Ana Achuccaro of the University of Leiden was hosted by Tanmay Vachaspati of the Department of Physics from October 31 to November 11, 2004, and delivered the public lecture "The Virtues of Defects: Bridging the Gap between the Cosmos and the Laboratory." PDF flyer.

Cristina Amon of Carnegie Mellon University was hosted by Alexis Abramson of the Department of Mechanical and Aerospace Engineering and delivered the public lecture "Hierarchical Modeling of Nano-scale Thermal Transport: Applications to Microelectronics."PDF flyer.

Nancy Reid of Toronto University was hosted by Jiayang Sun of the Department of Statistics from September 30 to October 1, 2004, and delivered the public lecture "Statistics: Good for Your Health." PDF flyer.

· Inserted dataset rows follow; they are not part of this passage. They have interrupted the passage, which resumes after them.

(* ===== verification/Zset.v ===== *)
(** * Sorted sets ([t_zset.c], common API)

    A sorted set is a listpack, or a hash table and a skip list that share the members: the
    table maps a name to the node that holds its score, so the score is read through the
    node.  The operations work on both encodings and convert between them.  [rss] are the
    outcomes of [random()] for the successive insertions into a skip list; the seeded hash
    function of the table is an argument.  A failed [serverAssert], a NULL listpack and a
    dangling pointer are [None]. *)
From Stdlib Require Import SpecFloat.
From S2P Require Import Prelude Numstr Listpack ListpackOps Dict DictOps Skiplist Zzl.

(** ** The types *)

(** Strings are shorter than 2^31 bytes, so the [int] variables hold their lengths. *)
Definition dictSdsKeyCompare (key1 key2 : list Z) : bool :=
  if zlen key1 =? zlen key2 then memcmp key1 key2 (length key1) =? 0 else false.

(** The table does not own the names, and its values are pointers to nodes. *)
Definition zsetDictType (dictSdsHash : list Z -> Z) : DictType := {|
  dkey := list Z; dval := nat; key_eqb a b := bool_decide (a = b); key_odd _ := false;
  hashFunction := dictSdsHash; keyCompare := Some dictSdsKeyCompare;
  storedHashFunction := None; storedKeyCompare := None; keyDup := None; valDup := None;
  keyDestructor := false; valDestructor := false; rehashingStarted := false; rehashingCompleted := false;
  resizeAllowed := None; no_value := false; keys_are_odd := false |}.

Definition ZADD_IN_INCR := 1.
Definition ZADD_IN_NX := 2.
Definition ZADD_IN_XX := 4.
Definition ZADD_IN_GT := 8.
Definition ZADD_IN_LT := 16.
Definition ZADD_OUT_NOP := 1.
Definition ZADD_OUT_NAN := 2.
Definition ZADD_OUT_ADDED := 4.
Definition ZADD_OUT_UPDATED := 8.

Definition dadd (a b : double) : double := SFadd 53 1024 a b.

Section Zset.
Context `{Allocator} `{NodeAllocator} `{DoubleText}.
Context (dictSdsHash : list Z -> Z) (resize : dictResizeEnable).
Context (zset_max_listpack_entries zset_max_listpack_value : Z).
#[local] Instance D : DictType := zsetDictType dictSdsHash.

Record zset := { zs_dict : @dict D; zs_heap : zheap; zs_zsl : zskiplist }.

Inductive zobj := ObjListpack (zl : list Z) | ObjSkiplist (zs : zset).

(** [*(double* )dictGetVal(de)]: the score in the node, and the node. *)
Definition entry_score (zs : zset) (d : @dict D) (r : eref) : option (double * nat) :=
  de ← get_entry d r;
  _ ← assert_true (entryHasValue de);
  id ← (dictGetVal de : option nat);
  nd ← zs_heap zs !! id;
  Some (zn_score nd, id).

Definition with_dict (zs : zset) (d : @dict D) : zset :=
  {| zs_dict := d; zs_heap := zs_heap zs; zs_zsl := zs_zsl zs |}.

(** ** Creation, length, conversion *)

Definition createZsetObject : option zobj :=
  '(h, zsl) ← zslCreate ∅;
  Some (ObjSkiplist {| zs_dict := dictCreate; zs_heap := h; zs_zsl := zsl |}).

Definition createZsetListpackObject : option zobj := zl ← lpNew 0; Some (ObjListpack zl).

Definition zsetTypeCreate (size_hint val_len_hint : Z) : option zobj :=
  if (size_hint <=? zset_max_listpack_entries) && (val_len_hint <=? zset_max_listpack_value)
  then createZsetListpackObject
  else
    o ← createZsetObject;
    match o with
    | ObjSkiplist zs => '(d, _) ← dictExpand (zs_dict zs) size_hint; Some (ObjSkiplist (with_dict zs d))
    | ObjListpack _ => None
    end.

Definition zsetLength (o : zobj) : option (zobj * Z) :=
  match o with
  | ObjListpack zl => '(zl, n) ← zzlLength zl; Some (ObjListpack zl, n)
  | ObjSkiplist zs => Some (o, zsl_length (zs_zsl zs))
  end.

(** A new member of the table and of the skip list: the name and its node. *)
Definition add_member (zs : zset) (rss : list (list Z)) (score : double) (ele : list Z) :
    option (zset * list (list Z)) :=
  match rss with
  | [] => None
  | rs :: rss =>
      '(h, zsl, node) ← zslInsert (zs_heap zs) (zs_zsl zs) rs score ele;
      '(d, ok) ← dictAdd resize (zs_dict zs) (ele : @dkey D) (node : @dval D);
      _ ← assert_true ok;
      Some ({| zs_dict := d; zs_heap := h; zs_zsl := zsl |}, rss)
  end.

(** The loop over the pairs of the listpack. *)
Definition convert_body (zl : list Z) (st : zset * option (Z * Z) * list (list Z)) :
    option (zset * option (Z * Z) * list (list Z) + zset * list (list Z)) :=
  let '(zs, ptrs, rss) := st in
  match ptrs with
  | None => Some (inr (zs, rss))
  | Some (eptr, sptr) =>
      score ← zzlGetScore zl sptr;
      ele ← lpGetObject zl eptr;
      '(zs, rss) ← add_member zs rss score ele;
      ptrs ← zzlNext zl sptr;
      Some (inl (zs, ptrs, rss))
  end.

Definition convert_to_skiplist (zl : list Z) (cap : Z) (rss : list (list Z)) : option (zset * list (list Z)) :=
  '(h, zsl) ← zslCreate ∅;
  '(d, _) ← dictExpand dictCreate cap;
  eptr ← lpSeek zl 0;
  ptrs ← match eptr with
         | Some eptr => sptr ← lpNext zl eptr; sptr ← sptr; Some (Some (eptr, sptr))
         | None => Some None
         end;
  loop (S (length zl)) (convert_body zl) ({| zs_dict := d; zs_heap := h; zs_zsl := zsl |}, ptrs, rss).

(** The loop over the nodes, which are freed as their members are copied. *)
Fixpoint copy_nodes (fuel : nat) (h : zheap) (zl : list Z) (node : option nat) : option (list Z) :=
  match node with
  | None => Some zl
  | Some x =>
      match fuel with
      | O => None
      | S fuel =>
          nd ← h !! x;
          ele ← zn_ele nd;
          zl ← zzlInsertAt zl None ele (zn_score nd);
          zl ← zl;
          lv ← get_level h x 0;
          copy_nodes fuel (zslFreeNode h x) zl (forward lv)
      end
  end.

Definition convert_to_listpack (zs : zset) : option (list Z) :=
  zl ← lpNew 0;
  lv ← get_level (zs_heap zs) (zsl_header (zs_zsl zs)) 0;
  let h := delete (zsl_header (zs_zsl zs)) (zs_heap zs) in
  copy_nodes (size h) h zl (forward lv).

(** The target encoding is a boolean, true for the skip list. *)
Definition zsetConvertAndExpand (o : zobj) (encoding : bool) (cap : Z) (rss : list (list Z)) :
    option (zobj * list (list Z)) :=
  match o, encoding with
  | ObjListpack zl, true => '(zs, rss) ← convert_to_skiplist zl cap rss; Some (ObjSkiplist zs, rss)
  | ObjSkiplist zs, false => zl ← convert_to_listpack zs; Some (ObjListpack zl, rss)
  | _, _ => Some (o, rss)
  end.

Definition zsetConvert (o : zobj) (encoding : bool) (rss : list (list Z)) : option (zobj * list (list Z)) :=
  '(o, n) ← zsetLength o; zsetConvertAndExpand o encoding n rss.

Definition zsetTypeMaybeConvert (o : zobj) (size_hint : Z) (rss : list (list Z)) : option (zobj * list (list Z)) :=
  match o with
  | ObjListpack _ =>
      if size_hint >? zset_max_listpack_entries then zsetConvertAndExpand o true size_hint rss else Some (o, rss)
  | ObjSkiplist _ => Some (o, rss)
  end.

Definition zsetConvertToListpackIfNeeded (o : zobj) (maxelelen totelelen : Z) : option zobj :=
  match o with
  | ObjListpack _ => Some o
  | ObjSkiplist zs =>
      safe ← lpSafeToAdd None totelelen;
      if (zsl_length (zs_zsl zs) <=? zset_max_listpack_entries) && (maxelelen <=? zset_max_listpack_value) && safe
      then '(o, _) ← zsetConvert o false []; Some o
      else Some o
  end.

(** ** Lookup *)

(** [None] inside for [C_ERR]. *)
Definition zsetScore (o : zobj) (member : list Z) : option (zobj * option double) :=
  match o with
  | ObjListpack zl => r ← zzlFind zl member; Some (o, match r with Some (_, score) => Some score | None => None end)
  | ObjSkiplist zs =>
      '(d, de) ← dictFind resize (zs_dict zs) (member : @dkey D);
      match de with
      | None => Some (ObjSkiplist (with_dict zs d), None)
      | Some r => '(score, _) ← entry_score zs d r; Some (ObjSkiplist (with_dict zs d), Some score)
      end
  end.

(** ** Adding and updating *)

(** The object, the return value, [*out_flags], [*newscore] when it is set, and the draws
    left. *)
Definition zadd_result := (zobj * bool * Z * option double * list (list Z))%type.

(** The score and the flag with which the update of an existing member goes on, or the
    flags and return value with which it stops. *)
Definition zadd_update (in_flags : Z) (score curscore : double) : (bool * Z) + double :=
  let incr := negb (Z.land in_flags ZADD_IN_INCR =? 0) in
  let nx := negb (Z.land in_flags ZADD_IN_NX =? 0) in
  let gt := negb (Z.land in_flags ZADD_IN_GT =? 0) in
  let lt := negb (Z.land in_flags ZADD_IN_LT =? 0) in
  if nx then inl (true, ZADD_OUT_NOP)
  else
    let score := if incr then dadd score curscore else score in
    if incr && isnan score then inl (false, ZADD_OUT_NAN)
    else if (lt && dle curscore score) || (gt && dle score curscore) then inl (true, ZADD_OUT_NOP)
    else inr score.

Definition zsetAddSkiplist (zs : zset) (score : double) (ele : list Z) (in_flags : Z) (rss : list (list Z)) :
    option zadd_result :=
  let xx := negb (Z.land in_flags ZADD_IN_XX =? 0) in
  '(d, de) ← dictFind resize (zs_dict zs) (ele : @dkey D);
  let zs := with_dict zs d in
  match de with
  | Some r =>
      '(curscore, _) ← entry_score zs d r;
      match zadd_update in_flags score curscore with
      | inl (ret, flags) => Some (ObjSkiplist zs, ret, flags, None, rss)
      | inr score =>
          if negb (deq score curscore) then
            match rss with
            | [] => None
            | rs :: rss =>
                '(h, zsl, znode) ← zslUpdateScore (zs_heap zs) (zs_zsl zs) rs curscore ele score;
                d ← dictSetVal d r (znode : @dval D);
                Some (ObjSkiplist {| zs_dict := d; zs_heap := h; zs_zsl := zsl |}, true, ZADD_OUT_UPDATED, Some score, rss)
            end
          else Some (ObjSkiplist zs, true, 0, Some score, rss)
      end
  | None =>
      if negb xx then
        '(zs, rss) ← add_member zs rss score ele;
        Some (ObjSkiplist zs, true, ZADD_OUT_ADDED, Some score, rss)
      else Some (ObjSkiplist zs, true, ZADD_OUT_NOP, None, rss)
  end.

(** A new member of a listpack, which becomes a skip list first when it is too large; the
    code of the skip list then follows. *)
Definition zsetAddNewListpack (zl : list Z) (score : double) (ele : list Z) (in_flags : Z) (rss : list (list Z)) :
    option zadd_result :=
  '(zl, n) ← zzlLength zl;
  safe ← lpSafeToAdd (Some zl) (zlen ele);
  if (u32 (n + 1) >? zset_max_listpack_entries) || (zlen ele >? zset_max_listpack_value) || negb safe then
    '(o, n) ← zsetLength (ObjListpack zl);
    '(o, rss) ← zsetConvertAndExpand o true (u64 (n + 1)) rss;
    match o with
    | ObjSkiplist zs => zsetAddSkiplist zs score ele in_flags rss
    | ObjListpack _ => None
    end
  else
    zl ← zzlInsert zl ele score;
    zl ← zl;
    Some (ObjListpack zl, true, ZADD_OUT_ADDED, Some score, rss).

Definition zsetAdd (o : zobj) (score : double) (ele : list Z) (in_flags : Z) (rss : list (list Z)) :
    option zadd_result :=
  let xx := negb (Z.land in_flags ZADD_IN_XX =? 0) in
  if isnan score then Some (o, false, ZADD_OUT_NAN, None, rss)
  else
    match o with
    | ObjListpack zl =>
        r ← zzlFind zl ele;
        match r with
        | Some (eptr, curscore) =>
            match zadd_update in_flags score curscore with
            | inl (ret, flags) => Some (o, ret, flags, None, rss)
            | inr score =>
                if negb (deq score curscore) then
                  zl ← zzlDelete zl eptr;
                  zl ← zzlInsert zl ele score;
                  zl ← zl;
                  Some (ObjListpack zl, true, ZADD_OUT_UPDATED, Some score, rss)
                else Some (o, true, 0, Some score, rss)
            end
        | None =>
            if negb xx then zsetAddNewListpack zl score ele in_flags rss
            else Some (o, true, ZADD_OUT_NOP, None, rss)
        end
    | ObjSkiplist zs => zsetAddSkiplist zs score ele in_flags rss
    end.

(** ** Deletion *)

Definition zsetRemoveFromSkiplist (zs : zset) (ele : list Z) : option (zset * bool) :=
  '(d, de) ← dictUnlink resize (zs_dict zs) (ele : @dkey D);
  match de with
  | Some he =>
      _ ← assert_true (entryHasValue he);
      id ← (dictGetVal he : option nat);
      nd ← zs_heap zs !! id;
      d ← dictFreeUnlinkedEntry d (Some he);
      '(h, zsl, retval) ← zslDelete (zs_heap zs) (zs_zsl zs) (zn_score nd) ele;
      _ ← assert_true retval;
      Some ({| zs_dict := d; zs_heap := h; zs_zsl := zsl |}, true)
  | None => Some (with_dict zs d, false)
  end.

Definition zsetDel (o : zobj) (ele : list Z) : option (zobj * bool) :=
  match o with
  | ObjListpack zl =>
      r ← zzlFind zl ele;
      match r with
      | Some (eptr, _) => zl ← zzlDelete zl eptr; Some (ObjListpack zl, true)
      | None => Some (o, false)
      end
  | ObjSkiplist zs => '(zs, b) ← zsetRemoveFromSkiplist zs ele; Some (ObjSkiplist zs, b)
  end.

(** ** Rank *)

Definition rank_body (zl ele : list Z) (st : option (Z * Z) * Z) : option (option (Z * Z) * Z + option (Z * Z)) :=
  let '(ptrs, rank) := st in
  match ptrs with
  | None => Some (inr None)
  | Some (eptr, sptr) =>
      eq ← lpCompare zl eptr ele (zlen ele);
      if (eq : bool) then Some (inr (Some (sptr, rank)))
      else ptrs ← zzlNext zl sptr; Some (inl (ptrs, rank + 1))
  end.

(** The rank and [*output_score], or [None] inside for -1. *)
Definition zsetRank (o : zobj) (ele : list Z) (reverse : bool) : option (zobj * option (Z * double)) :=
  '(o, llen) ← zsetLength o;
  match o with
  | ObjListpack zl =>
      eptr ← lpSeek zl 0;
      eptr ← eptr;
      sptr ← lpNext zl eptr;
      sptr ← sptr;
      r ← loop (S (length zl)) (rank_body zl ele) (Some (eptr, sptr), 1);
      match r with
      | Some (sptr, rank) =>
          score ← zzlGetScore zl sptr;
          Some (o, Some (if reverse then llen - rank else rank - 1, score))
      | None => Some (o, None)
      end
  | ObjSkiplist zs =>
      '(d, de) ← dictFind resize (zs_dict zs) (ele : @dkey D);
      let zs := with_dict zs d in
      match de with
      | Some r =>
          '(score, _) ← entry_score zs d r;
          rank ← zslGetRank (zs_heap zs) (zs_zsl zs) score ele;
          _ ← assert_true (negb (rank =? 0));
          Some (ObjSkiplist zs, Some (if reverse then llen - rank else rank - 1, score))
      | None => Some (ObjSkiplist zs, None)
      end
  end.
End Zset.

Naomi Lamoreaux of UCLA was hosted by Susan Helper of the Department of Economics from September 20 to 24,2004, and delivered the public lecture "Cleveland's Inventor Networks: A 19th Century Precursor to Silicon Valley?" PDF flyer

Nancy Adler of McGill University was hosted by Diana Bilimoria of the Department of Organizational Behavior from April 11 to 16, 2004, and delivered the public lecture "Global Leaders: a Dialogue with Future History."PDF flyer.

Debra Rolison of the Naval Research Laboratory was hosted by Daniel Scherson of the Department of Chemistry from February 16 to 18, 2004. PDF flyer.

Dawn Bonnell of the University of Pennsylvania was hosted by Arthur Heuer of the Department of Materials Science and Engineering From January 27 to 29, 2004. PDF flyer.

Julie Morris of Washington University in St. Lewis was hosted by Steven Hauck of the Department of Geological Sciences from January 24 through 28, 2004.